Students bypassing filtering
-
We are seeing a problem in multiple labs where students are able to bypass filtering. Basically, the firewall shows that the teacher (who is logged into the master) is also logged in to multiple clients, even though they are not. When students login, they are seen as the teacher by the firewall and able to access sites they should not have access to. This seems to be platform independent as one lab is all Windows 10 (latest build).

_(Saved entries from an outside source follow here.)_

Lemma all_plots_complete_witness :
  exists w' d, all_main some_all_args ∅ = (Ok 0, w') /\ w' !! "out/ch05/ch05_intensity_0900.pdf" = Some d /\
    w' !! "out/ch05/ch05_intensity_0900.png" = Some d.
Proof.
  destruct (all_main some_all_args ∅) as [res w'] eqn:Hm.
  assert (Hres : res = Ok 0) by (change res with (fst (res, w')); rewrite <- Hm; vm_compute; reflexivity). subst res.
  destruct (all_plots_complete some_all_args ∅ 0 w' Hm) as (_ & summary & rs & Hsum & Hrs & Hdrawn & _).
  change (Ok [all_text] = Ok summary) in Hsum. injection Hsum as <-. destruct some_all_row as (r & Hr & _ & Hc & Hi).
  rewrite Hr in Hrs. injection Hrs as <-.
  destruct (Hdrawn (NoDup_singleton _) r _ (list_elem_of_here _ _) (some_stored r Hc Hi)) as (f & d & _ & _ & Hw).
  rewrite Hc, Hi in Hw. exists w', d. split; [reflexivity|].
  split; [exact (Hw ".pdf" (list_elem_of_further _ _ _ (list_elem_of_here _ _)))|exact (Hw ".png" (list_elem_of_here _ _))].
Defined.

Lemma thumbnails_show_plots_witness :
  exists w1 w2 title panels, all_main some_all_args ∅ = (Ok 0, w1) /\ thumb_main some_thumb_args w1 = (Ok 0, w2) /\
    w2 !! "sheets/ch05_contact_sheet.png" = Some (DFigure title panels) /\
    ("LED intensity = 900 out/ch05/ch05_intensity_0900.png", []) ∈ panels.
Proof.
  destruct (all_main some_all_args ∅) as [res w1] eqn:Hm.
  assert (Hres : res = Ok 0) by (change res with (fst (res, w1)); rewrite <- Hm; vm_compute; reflexivity). subst res.
  destruct (thumb_main some_thumb_args w1) as [res w2] eqn:Hm2.
  assert (Hres : res = Ok 0) by (change res with (fst (res, w2)); rewrite <- Hm2; vm_compute; reflexivity). subst res.
  destruct (thumbnails_show_plots some_all_args some_thumb_args ∅ 0 w1 0 w2 Hm Hm2 eq_refl eq_refl)
    as (summary & rs & Hsum & Hrs & Hshow).
  { intros base title curves _. cbn [image_at all_images]. by rewrite png_read. }
  change (Ok [all_text] = Ok summary) in Hsum. injection Hsum as <-. destruct some_all_row as (r & Hr & _ & Hc & Hi).
  rewrite Hr in Hrs. injection Hrs as <-.
  destruct (Hshow (NoDup_singleton _) r (list_elem_of_here _ _)) as (title & panels & Hsheet & Hin).
  { exists (Ok three_bins). exact (some_stored r Hc Hi). }
  rewrite Hc in Hsheet. rewrite Hc, Hi in Hin. exists w1, w2, title, panels.
  split; [reflexivity|]. split; [exact Hm2|]. split; [exact Hsheet|exact Hin].
Defined.

Lemma vector_sheets_complete_witness :
  exists w' panels, sheet_main some_sheet_args ∅ = (Ok 0, w') /\ length panels = 1%nat /\
    w' !! "sheets/ch05_vector_contact_sheet.png" = Some (DFigure "Channel 5 vector contact sheet" (mjoin panels)).
Proof.
  destruct (sheet_main some_sheet_args ∅) as [res w'] eqn:Hm.
  assert (Hres : res = Ok 0) by (change res with (fst (res, w')); rewrite <- Hm; vm_compute; reflexivity). subst res.
  destruct (vector_sheets_complete some_sheet_args ∅ 0 w' Hm) as (_ & summary & rs & Hsum & Hrs & Hsheet).
  change (Ok [all_text] = Ok summary) in Hsum. injection Hsum as <-. destruct some_all_row as (r & _ & Hr & Hc & Hi).
  rewrite Hr in Hrs. injection Hrs as <-.
  destruct (Hsheet 5) as (l & panels & (Hperm & _) & Hp & Hw); [rewrite <- Hc; apply list_elem_of_here|].
  exists w', panels. split; [reflexivity|]. split; [|exact Hw].
  rewrite <- (Forall2_length _ _ _ Hp), Hperm. unfold of_channel. rewrite filter_cons, decide_True by exact Hc. reflexivity.
Defined.

Lemma all_range_keeps_histogram_witness :
  exists lo hi, choose_xlim three_bins (f_of_Z 1) (f_of_Z 1) f_zero (f_of_Z 1) None = Ok (lo, hi) /\
    f_ltb (f_of_Z (-1)) lo = false /\ f_ltb (f_of_Z 7) lo = false.
Proof.
  destruct (choose_xlim three_bins (f_of_Z 1) (f_of_Z 1) f_zero (f_of_Z 1) None) as [[lo hi]|e] eqn:H;
    [|vm_compute in H; discriminate H].
  destruct (all_range_keeps_histogram _ _ _ _ _ _ lo hi _ _ H eq_refl eq_refl) as (_ & Hbins & _); [by repeat constructor|].
  exists lo, hi. split; [reflexivity|]. split.
  - apply (Hbins 0%nat _ (f_of_Z 2) eq_refl eq_refl); reflexivity.
  - apply (Hbins 2%nat _ (f_of_Z 3) eq_refl eq_refl); reflexivity.
Defined.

The other is mostly Win10, but the teacher uses Ubuntu 21.04.
Running Veyon 4.5.4
Firewall is a FortiGate 501E v6.2.4 build1112
Domain controllers are Win servers 2012r2 and connect to Fortinet Sign-On Agent. -
When Veyon Master connects to client computers, the Veyon Server/Service on the client computers check the teacher's credentials by performing a temporary internal user logon with the teacher's username and password. However it does not initiate a real user sessions so I wonder why your firewall recognizes the teacher as being logged on (obviously it only tracks login events?). All you can do here Veyon-side is to switch to key file authentication globally. Then client computers simply verify messages from Veyon Master (signed with the private key master-side) instead of the user credentials.
-
@tobydox After further investigation, the student's are able to bypass the firewall. For example, students accounts are prohibited from visiting Reddit.com. However, if the teacher computer is running Veyon, the client can go to Reddit and the firewall records it as traffic under the teachers account. This is a serious issue for us.
If the teacher computer is not turned on, filtering works correctly.